Four shows of “The 39 Steps” will be performed at 7 p.m. Thursday-Saturday, Sept. 10-12, and 2 p.m. Sunday, Sept. 13, at Te Paske Theater in the Sioux Center High School.

The play is a comedic reinvention of the 1935 film with the same name by Alfred Hitchcock.

The two-hour production introduces an ordinary man living life in London, who meets a woman with a thick accent who says she’s a spy. She’s murdered in his apartment the night he takes her home and soon a mysterious organization called “The 39 Steps” is hot on the man’s trail in a nationwide manhunt.

“This man is thrown into this huge mystery in search of the question, what are the 39 steps,” said Sioux Center arts director Kate Henreckson. “There are car chases, train chases, airplane chases and all sorts of wild capers.

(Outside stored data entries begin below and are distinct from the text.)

Lemma static_branch_intro s term bbs c0 oc c known s1 s2 :
  data_is s term (BranchInst bbs (Some c0)) -> on_llvm (BranchInst_getCondition term) s = Ok (oc, s1) ->
  derefM oc s1 = Ok (c, s1) -> can_optimize_conditional_branch_to_static c s1 = Ok (known, s2) ->
  s1 = s /\ s2 = s /\ static_branch term s = Ok (known, s).
Proof.
  intros H E1 E2 E3.
  assert (s1 = s) as -> by (eapply preserved_eq; [|exact E1]; keep).
  assert (depends (can_optimize_conditional_branch_to_static c)) as D by depend.
  pose proof (D s s ltac:(done)) as Ds. rewrite E3 in Ds. destruct Ds as [-> _]. split; [done|]. split; [done|].
  unfold static_branch. destruct H as (value & Hv & Hd).
  assert (data_of term s = Ok (BranchInst bbs (Some c0), s)) as Hdata.
  { unfold data_of, Converter.value, on_llvm, zoom, value_at, gets, mbind, M_bind, derefM, lift, some_or_ub, mret, M_ret.
    rewrite Hv. cbn. rewrite Hd. by destruct s. }
  apply bindM_Ok. eexists _, _. split; [exact Hdata|]. apply bindM_Ok. eexists _, _. split; [exact E1|].
  apply bindM_Ok. eexists _, _. split; [exact E2|exact E3].
Qed.

Lemma static_branch_same s t term known :
  same_program s t -> static_branch term t = Ok (known, t) -> static_branch term s = Ok (known, s).
Proof.
  intros P E. pose proof (depends_static_branch term t s) as D. rewrite E in D. apply D. destruct P. by split.
Qed.

(** The conversion of the end of a block: [term] becomes the terminator of [node], and the edge that
    a known condition removes is remembered. *)
Record converts (bb : vref) (node : nodref) (term : vref) (Q : Terminator -> Terminator -> Prop) (s s' : ConverterImpl)
    : Prop := {
  converts_program : same_program s s';
  converts_skip : exists l, skip_phi_preds s' = skip_phi_preds s ++ l /\
    Forall (fun p => p.1 = Some bb /\ exists v, static_branch term s = Ok (Some v, s)) l;
  converts_nodes : changes node (terminator_step Q) (node_pool s) (node_pool s');
}.

Lemma step_converts bb node term Q s s' : step_at node (terminator_step Q) s s' -> converts bb node term Q s s'.
Proof. intros []. split; [done| |done]. exists []. by rewrite app_nil_r. Qed.

Section terminators.
Context `{FreshMemory}.

Lemma target_intro s m b y n : b = Some y -> bb_map s !! y = Some n -> m = bb_map s -> target m b (Some n).
Proof. intros -> Hn ->. by exists y, n. Qed.

(** The last assignment decides what the terminator is; a later step may add hints. *)
Lemma assigned_then_hints node f d term s s1 s2 s3 a :
  hints_only node s s1 -> update_terminator node f s1 = Ok (a, s2) -> hints_only node s2 s3 ->
  (forall t, terminator_converted s term d (f t)) ->
  step_at node (terminator_step (fun _ t => terminator_converted s term d t)) s s3.
Proof.
  intros H1 E H3 Hf. apply update_terminator_step in E.
  assert (step_at node (terminator_step (fun t t'' => same_targets (f t) t'')) s1 s3) as H2.
  { eapply step_terminator_trans; [exact E|exact H3|]. by intros t t' t'' ->. }
  eapply step_terminator_trans; [exact H1|exact H2|]. intros t t' t'' _ HT.
  eapply same_targets_converted; [exact HT|apply Hf].
Qed.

Some romance, mystery, intrigue — everything that makes for a good story.”

'The 39 Steps' comes to town

Protagonist Richard Hannay (played by David Janssen) and Pamela Edwards (Kate Henreckson) find themselves handcuffed and lost in the moors.

In this four-actor version of the story, Dr. David Janssen of Sioux Center plays the hero, Richard Hannay, Henreckson plays the three women with whom he has romantic entanglements and Brandon Miller of Hospers and Jonathan Foster of LeMars play every other character in the show: heroes, villains, men, women, children and even the occasional inanimate object.

“Altogether it twists the film’s original seriousness into a fun play,” Henreckson said.

She wasn’t sure if the community would be able to enjoy any theater production after preparations for “Arsenic and Old Lace” selected for Summer Celebration was canceled in March.

“This COVID season has been a difficult, discouraging, depressing time for many as they’ve been unable to come together,” Henreckson said. “Live theater is so unique. It brings people together to experience a story — its highs and lows, joy, grief and laughter in community, for a group to come out having shared this experience together. It is a joyous thing.

“I believe part of the role of arts is to bring beauty and joy to society, especially in times when things are bleak; that’s when arts are needed the most. The question became: How could I bless our community in this way, a safe way that could bring joy to people?”

Henreckson remembered the four-person play and called up three friends, pitching the idea of the four cast members doing not only all the acting but the set design and creation, the lighting, the directing and everything else in between.

Janssen, Miller and Foster have each been in theater for years and the coronavirus pandemic canceled productions they had each planned to be in last spring as Janssen had been selected for the leading role in “Arsenic and Old Lace” and Miller and Foster were going to be part of the Orange City Tulip Festival’s Night Show production of “Cinderella.”

All three said yes to her idea, and the results are for the community to find out next week.

“It’s been a really unique, collaborative theater experience because we’re all wearing many hats to produce the play but also three of us are playing multiple roles in the play,” Henreckson said, noting her extra roles included learning how to use a circular saw and screw boards together properly.

She also learned about lighting, which involved many hours learning how to physically hang lights in the catwalk of the theater, patch them to different channels, set cues and program the lights board.

'The 39 Steps' coming

Actors Jonathan Foster, Kate Henreckson, David Janssen and Brandon Miller ride an automobile across the Scottish countryside.

Costumers are being rented from LeMars Community Theatre and Northwestern College in Orange City.

The four-person team did receive help from Dordt University senior Kaitlyn Baljeu as she was able to watch scenes in which they were all in to give an outside perspective.

Face coverings are required to be worn inside the school district building. Henreckson encourages patrons to bring their own mask but disposable options will be available to those who do not have one.

Tickets must be purchased before the production so that Henreckson can assign seating in a socially distant manner.

Tickets are $10 for adults and $5 for students and children. They can be purchased at three locations: online at; at the city office, 335 First Ave. NW; or by calling the city office at 712-722-0761. Tickets may also be purchased at the door.

“There’s something people of all ages can enjoy,” Henreckson said.